Sunbeams From Cucumbers: The View From the Khanate of Kaganstan, by Patrick Armstrong

Like so many people in Washington, the US would be better off if power couple Robert Kagan and Victoria Nuland had never ventured into the nation’s capital; they’ve done far more harm than good. From Patrick Armstrong at strategic-culture.org:

“Putin’s disinformation campaigns” are so clever that they use real information, Patrick Armstrong writes.

We now have the complete set, so to speak. The Khans of the Khanate of Kaganstan have both spoken. The husband in A Superpower, Like It or Not and the wife in Pinning Down Putin: How a Confident America Should Deal With Russia; he, so to speak, is the theorist and she the practitioner. She, Victoria Nuland, is back in power as Under Secretary of State for Political Affairs. She is, of course, infamous for the leaked phonecall during the Maidan putsch. He, Robert Kagan, is one of the founders of the – what now has to be seen as ill-named – Project for the New American Century.

I mentioned Kagan’s piece in an earlier essay and found it remarkable for two things – the flat learning curve it displays and its atmosphere of desperation. PNAC was started in a time of optimism about American power: it was the hyperpower and nothing was impossible for it. Its role in the world should be, Kagan confidently wrote in 1996, “Benevolent global hegemony”. Washington should be the world HQ:

superpower, love it!

A quarter century later his message is:

superpower, endure it.

Quite a difference. Today “there is no escape from global responsibility… the task of maintaining a world order is unending and fraught with costs but preferable to the alternative”.

Kagan is at a loss to explain his difference in tone, or, more likely, he’s unaware of it. The reason, however, is quite easy to understand – failure. Washington followed the neocons’ advice into disaster: it’s been at war in Iraq and Afghanistan for two decades and it’s losing. The forever wars have come home: its economy is fading, its politics are shattered, its debt load is stunning, its social harmony is eroding. It’s not at the top of the hill any more.
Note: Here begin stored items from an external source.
(* ===== verification/GoSort.v ===== *)
(** * Slices built from maps, and sort.Slice

    The order in which a Go map is ranged over is any permutation of its
    entries ([MapOrder]).  [sort_slice] is the insertion sort that
    [sort.Slice] runs on short slices; the program only sorts slices it has
    just filled from a map, so that with an arbitrary [MapOrder] the results
    below cover every sorted permutation. *)
From stdpp Require Import sorting.
From S2P Require Import Prelude.

(** ** Ranging over a map *)
Record MapOrder := {
  range : ∀ {A}, gmap string A → list (string * A);
  range_perm : ∀ {A} (m : gmap string A), range m ≡ₚ map_to_list m
}.

Definition sorted_order : MapOrder :=
  {| range := λ A, map_to_list; range_perm := λ A m, reflexivity _ |}.

Definition reversed_order : MapOrder :=
  {| range := λ A m, reverse (map_to_list m); range_perm := λ A m, reverse_Permutation _ |}.

(** [for _, v := range m { out = append(out, v) }] *)
Definition range_values {A} (o : MapOrder) (m : gmap string A) : list A := (range o m).*2.

Lemma range_elem {A} (o : MapOrder) (m : gmap string A) k v :
  (k, v) ∈ range o m ↔ m !! k = Some v.
Proof. by rewrite range_perm, elem_of_map_to_list. Qed.

Lemma range_values_elem {A} (o : MapOrder) (m : gmap string A) v :
  v ∈ range_values o m ↔ ∃ k, m !! k = Some v.
Proof.
  unfold range_values. rewrite list_elem_of_fmap. split.
  - intros ([k x] & -> & H). exists k. by apply (range_elem o).
  - intros [k H]. exists (k, v). by rewrite range_elem.
Qed.

Lemma filter_snd {A B} (P : B → Prop) `{∀ b, Decision (P b)} (l : list (A * B)) :
  filter P l.*2 = (filter (λ kv, P kv.2) l).*2.
Proof.
  induction l as [|[a b] l IH]; [done|]. cbn [fmap list_fmap]. rewrite !filter_cons, IH.
  simpl. by case_decide.
Qed.

Lemma range_values_length {A} (o : MapOrder) (m : gmap string A) :
  length (range_values o m) = size m.
Proof. unfold range_values. by rewrite length_fmap, range_perm, length_map_to_list. Qed.

Lemma strongly_sorted_impl {A} (R1 R2 : relation A) l :
  (∀ x y, R1 x y → R2 x y) → StronglySorted R1 l → StronglySorted R2 l.
Proof.
  intros H. induction 1 as [|x l Hl IH Hx]; constructor; [done|].
  eapply Forall_impl; [exact Hx|]. auto.
Qed.

(** ** sort.Slice *)
Section Sort.
Context {A : Type} (less : A → A → bool).

(** Move the new last element down past the greater ones; the slice is kept
    reversed. *)
Fixpoint sift (x : A) (racc : list A) : list A :=
  match racc with
  | [] => [x]
  | y :: r => if less x y then y :: sift x r else x :: y :: r
  end.

Definition sort_slice (l : list A) : list A :=
  reverse (foldl (λ racc x, sift x racc) [] l).

Lemma sift_perm x l : sift x l ≡ₚ x :: l.
Proof.
  induction l as [|y l IH]; simpl; [done|]. case_if; [|done].
  rewrite IH. apply Permutation_swap.
Qed.

Lemma sort_slice_perm l : sort_slice l ≡ₚ l.
Proof.
  unfold sort_slice. rewrite reverse_Permutation.
  assert (H : ∀ acc, foldl (λ racc x, sift x racc) acc l ≡ₚ l ++ acc).
  { induction l as [|x l IH]; intros acc; simpl; [done|].
    rewrite IH, sift_perm. symmetry. by apply Permutation_middle. }
  rewrite H. by rewrite app_nil_r.
Qed.

Lemma sort_slice_elem x l : x ∈ sort_slice l ↔ x ∈ l.
Proof. by rewrite sort_slice_perm. Qed.

Lemma sort_slice_length l : length (sort_slice l) = length l.
Proof. by rewrite sort_slice_perm. Qed.

(** Sortedness needs a strict weak order. *)
Context (less_asym : ∀ x y, less x y = true → less y x = false).
Context (le_trans : ∀ x y z, less y x = false → less z y = false → less z x = false).

(** [y] may come after [x]. *)
Definition in_order (x y : A) : Prop := less y x = false.

Lemma sift_sorted x l :
  StronglySorted (flip in_order) l → StronglySorted (flip in_order) (sift x l).
Proof using less_asym le_trans.
  induction 1 as [|y l Hl IH Hy]; simpl; [by repeat constructor|].
  destruct (less x y) eqn:E.
  - constructor; [done|]. rewrite sift_perm. constructor; [|done]. by apply less_asym.
  - constructor; [by constructor|]. constructor; [done|].
    eapply Forall_impl; [exact Hy|]. intros z Hz. unfold in_order, flip in *. eauto.
Qed.

Lemma strongly_sorted_reverse (R : relation A) l :
  StronglySorted R l → StronglySorted (flip R) (reverse l).
Proof.
  induction 1 as [|x l Hl IH Hx]; [constructor|].
  rewrite reverse_cons. apply StronglySorted_app. split_and!; [|done|by repeat constructor].
  intros a b Ha ->%list_elem_of_singleton. rewrite elem_of_reverse in Ha. 
  unfold flip. exact (proj1 (list.Forall_forall _ _) Hx a Ha).
Qed.

Lemma sort_slice_sorted l : StronglySorted in_order (sort_slice l).
Proof using less_asym le_trans.
  unfold sort_slice. apply (strongly_sorted_reverse (flip in_order)).
  assert (H : ∀ acc, StronglySorted (flip in_order) acc →
    StronglySorted (flip in_order) (foldl (λ racc x, sift x racc) acc l)).
  { induction l as [|x l IH]; intros acc Hacc; simpl; [done|]. by apply IH, sift_sorted. }
  apply H. constructor.
Qed.
End Sort.

(** A slice in order stays as it is. *)
Lemma sort_slice_id {A} (less : A → A → bool) l :
  StronglySorted (in_order less) l → sort_slice less l = l.
Proof.
  intros Hl. unfold sort_slice.
  assert (H : ∀ acc, (∀ x y, x ∈ acc → y ∈ l → in_order less x y) →
    foldl (λ racc x, sift less x racc) acc l = reverse l ++ acc).
  { induction Hl as [|x l Hl IH Hx]; intros acc Hacc; simpl; [done|].
    assert (Hs : sift less x acc = x :: acc).
    { destruct acc as [|y acc]; simpl; [done|].
      assert (less x y = false) as ->; [apply Hacc; by left|done]. }
    rewrite Hs, IH; [by rewrite reverse_cons, <- app_assoc|].
    intros y z [->|Hy]%elem_of_cons Hz; [by eapply list.Forall_forall in Hx|].
    apply Hacc; [done|by right]. }
  rewrite (H []) by (intros x y []%not_elem_of_nil). by rewrite app_nil_r, reverse_involutive.
Qed.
Brzezinski warned that a Russia-China alliance would be the greatest threat to U.S. predominance but thought it could be averted by skilful diplomacy. Well, as it turned out, U.S. actions (the word “diplomacy” is hardly applicable) drove Moscow and Beijing together and the strong domestic base that they all took for granted is crumbling. And, to a large extent, it has been the neocons, the wars they encouraged, the exceptionalism they displayed, the arrogance they embodied, that has created this state of affairs. Kagan should look in the mirror if he wants to know why Americans’ perception of superpower status changed from exultant opportunity to dreary duty.